(** * The fossil_sys Conan recipe (conanfile.py)

    A shallow embedding of the recipe class [FossilSysConan] and of the
    lifecycle hooks it defines (layout, generate, build, source, package,
    package_info), together with the properties of the hooks.

    The recipe is a Python class.  Its hooks do two kinds of things: they
    assign attributes of the recipe object ([self.folders], [self.cpp_info])
    and they call out to the host: [self.run], the Meson helpers of
    conan.tools.meson and [copy] of conan.tools.files.  A hook is embedded
    as a function from the recipe object and the world to an outcome; every
    call that leaves the recipe is recorded in the world's trace. *)

From Stdlib Require Import Ascii String.
From stdpp Require Import gmap strings list fin_maps.


(** ** Python strings and posixpath *)

Module Py.

(** [s.startswith(p)] *)
Definition startswith (s p : string) : bool := String.prefix p s.

(** [s.endswith("/")] *)
Fixpoint endswith_sep (s : string) : bool :=
  match s with
  | EmptyString => false
  | String c EmptyString => Ascii.eqb c "/"
  | String _ s' => endswith_sep s'
  end.

(** One round of the loop of [posixpath.join]: an absolute component
    replaces the path built so far, otherwise it is appended, with a
    separator unless the path is empty or already ends in one. *)
Definition join2 (path b : string) : string :=
  if startswith b "/" then b
  else if String.eqb path "" || endswith_sep path then path +:+ b
  else path +:+ "/" +:+ b.

(** [os.path.join(a, *p)] *)
Definition os_path_join (a : string) (p : list string) : string :=
  fold_left join2 p a.

(** [str.lower], on the ASCII letters. *)
Definition lower_char (c : ascii) : ascii :=
  let n := nat_of_ascii c in
  if (65 <=? n)%nat && (n <=? 90)%nat then ascii_of_nat (n + 32) else c.

Fixpoint lower (s : string) : string :=
  match s with
  | EmptyString => EmptyString
  | String c s' => String (lower_char c) (lower s')
  end.

(** [fnmatch.fnmatchcase(name, pat)] for patterns made of literal
    characters, [?] and [*]; as in Python, [*] also matches the path
    separator.  Bracket expressions are not modelled: the recipe's only
    pattern has none. *)
Fixpoint fnmatchcase_pat (pat : string) : string -> bool :=
  match pat with
  | EmptyString => fun name =>
      match name with EmptyString => true | _ => false end
  | String c pat' =>
      if Ascii.eqb c "*" then
        fix star (name : string) : bool :=
          fnmatchcase_pat pat' name ||
          match name with
          | EmptyString => false
          | String _ name' => star name'
          end
      else if Ascii.eqb c "?" then fun name =>
        match name with
        | EmptyString => false
        | String _ name' => fnmatchcase_pat pat' name'
        end
      else fun name =>
        match name with
        | EmptyString => false
        | String d name' => Ascii.eqb c d && fnmatchcase_pat pat' name'
        end
  end.

Definition fnmatch (name pat : string) : bool := fnmatchcase_pat pat name.

(** [s.removeprefix(p)], [None] when [p] is not a prefix of [s]. *)
Fixpoint removeprefix (p s : string) : option string :=
  match p with
  | EmptyString => Some s
  | String a p' =>
      match s with
      | EmptyString => None
      | String b s' => if Ascii.eqb a b then removeprefix p' s' else None
      end
  end.

(** [sub in s] *)
Fixpoint contains (sub s : string) : bool :=
  String.prefix sub s ||
  match s with
  | EmptyString => false
  | String _ s' => contains sub s'
  end.

(** [path.split("/")] *)
Fixpoint split_sep (cur : string) (s : string) : list string :=
  match s with
  | EmptyString => [cur]
  | String c s' =>
      if Ascii.eqb c "/" then cur :: split_sep "" s'
      else split_sep (cur +:+ String c "") s'
  end.

(** The directory names a path walks through: the components between
    separators, without the empty ones and the [.] ones that
    [posixpath.normpath] drops. *)
Definition components (path : string) : list string :=
  filter (fun c => c <> "" /\ c <> ".") (split_sep "" path).

(** [posixpath.normpath]: the number of leading separators that are kept
    (two when there are exactly two), one round of the loop over the
    components, and the function. *)
Definition initial_slashes (path : string) : nat :=
  if startswith path "/" then
    if startswith path "//" && negb (startswith path "///") then 2 else 1
  else 0.

Definition norm_step (slashes : nat) (new_comps : list string) (comp : string)
  : list string :=
  if String.eqb comp "" || String.eqb comp "." then new_comps
  else if negb (String.eqb comp "..")
          || (Nat.eqb slashes 0 && bool_decide (new_comps = []))
          || bool_decide (last new_comps = Some "..")
  then new_comps ++ [comp]
  else take (length new_comps - 1) new_comps.

Definition normpath (path : string) : string :=
  if String.eqb path "" then "."
  else
    let slashes := initial_slashes path in
    let comps := fold_left (norm_step slashes) (split_sep "" path) [] in
    let joined := String.concat "/" comps in
    let joined :=
      match slashes with
      | 0 => joined
      | 1 => "/" +:+ joined
      | _ => "//" +:+ joined
      end in
    if String.eqb joined "" then "." else joined.

(** [posixpath.basename] *)
Definition basename (path : string) : string :=
  default "" (last (split_sep "" path)).

End Py.

(** ** Conan: the recipe object, the host and the library calls *)

Module Conan.

(** The attributes of a recipe object that the hooks read or assign. *)
Record Settings := {
  os : string; compiler : string; build_type : string; arch : string }.

Record Options := { shared : bool }.

(** [self.folders] *)
Record Folders := { source : string; build : string }.

(** [self.cpp_info] *)
Record CppInfo := { libs : list string; includedirs : list string }.

Record ConanFile := {
  settings : Settings;
  options : Options;
  folders : Folders;
  cpp_info : CppInfo;
  package_folder : string }.

(** The exceptions that reach the recipe: the ones Conan raises and the
    ones of the operating system calls. *)
Inductive Exn := ConanException (msg : string) | OSError (msg : string).

(** A regular file: its bytes and its modification time. *)
Record File := { content : string; mtime : nat }.

(** The helper objects, built from the recipe object. *)
Record MesonToolchainT := MesonToolchain { tc_conanfile : ConanFile }.
Record MesonT := Meson { meson_conanfile : ConanFile }.

(** The calls that leave the recipe. *)
Inductive Call :=
| run (command : string)
| tc_generate (tc : MesonToolchainT)
| meson_configure (m : MesonT)
| meson_build (m : MesonT)
| meson_install (m : MesonT)
| copy (conanfile : ConanFile) (pattern src dst : string).

(** The world: the working directory, the regular files (absolute
    normalised path to file; a directory is there when a file lies below
    it, symbolic links and permissions are left out) and the calls made so
    far, each with the files it found and whether it returned normally. *)
Record Event := {
  ev_call : Call; ev_fs : gmap string File; ev_ok : bool }.

Record World := {
  cwd : string; fs : gmap string File; trace : list Event }.

(** What a tool outside the recipe (git, Meson, the toolchain generator)
    does to the files, and the exception it raises, if any. *)
Definition Tools : Type :=
  Call -> string -> gmap string File -> gmap string File * option Exn.

(** *** conan.tools.files.copy

    With the defaults the recipe leaves in place ([keep_path=True],
    [ignore_case=True], no excludes, [overwrite_equal=False]) and for a
    pattern without a directory part, as the one of the recipe.  The walk
    of [src] collects the names, relative to [src], of the files below it,
    leaving out the directory whose name in the walk is the [dst] argument
    itself; the names that match the pattern in lower case are then copied
    one after the other to the normalised path of the same name below
    [dst].  Relative paths are taken from the working directory.  The
    order of the walk is not modelled: the names come in the order of the
    map. *)

Definition selected (pattern rel : string) : bool :=
  negb (String.eqb rel "") && negb (Py.startswith rel "/") &&
  Py.fnmatch (Py.lower rel) (Py.lower pattern).

(** The walk names a directory by [src], with its final separator,
    followed by the relative name of the directory: the directory named
    [dst], with all below it, is skipped. *)
Definition excluded (src_slash dst rel : string) : bool :=
  match Py.removeprefix src_slash dst with
  | Some d => String.eqb d "" || Py.startswith rel (d +:+ "/")
  | None => false
  end.

Definition select_file (pattern src_slash dst src_prefix : string) (path : string)
  : option string :=
  match Py.removeprefix src_prefix path with
  | Some rel =>
      if selected pattern rel && negb (excluded src_slash dst rel)
      then Some rel else None
  | None => None
  end.

Definition files_to_copy (pattern src_slash dst src_prefix : string)
  (files : gmap string File) : list string :=
  omap (select_file pattern src_slash dst src_prefix) (map_to_list files).*1.

(** A regular file is a proper ancestor of the path: [os.makedirs] of the
    parent of the path fails. *)
Definition blocked (files : gmap string File) (path : string) : bool :=
  existsb (fun k => Py.startswith path (k +:+ "/")) (map_to_list files).*1.

(** [os.path.isdir] *)
Definition is_dir (files : gmap string File) (path : string) : bool :=
  existsb (fun k => Py.startswith k (Py.join2 path "")) (map_to_list files).*1.

(** [filecmp.cmp], shallow: the same size and modification time, or else
    the same bytes. *)
Definition same_file (f g : File) : bool :=
  (Nat.eqb (String.length (content f)) (String.length (content g)) &&
   Nat.eqb (mtime f) (mtime g)) ||
  String.eqb (content f) (content g).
========
■ **Exercise description**
From the listing above, the lines starting with the one that has "Fixpoint split_sep (cur" and running through the one that has "Definition components (path" should be copied exactly, ends included.

■ **Written answer**
Fixpoint split_sep (cur : string) (s : string) : list string :=
  match s with
  | EmptyString => [cur]
  | String c s' =>
      if Ascii.eqb c "/" then cur :: split_sep "" s'
      else split_sep (cur +:+ String c "") s'
  end.

(** The directory names a path walks through: the components between
    separators, without the empty ones and the [.] ones that
    [posixpath.normpath] drops. *)
Definition components (path : string) : list string :=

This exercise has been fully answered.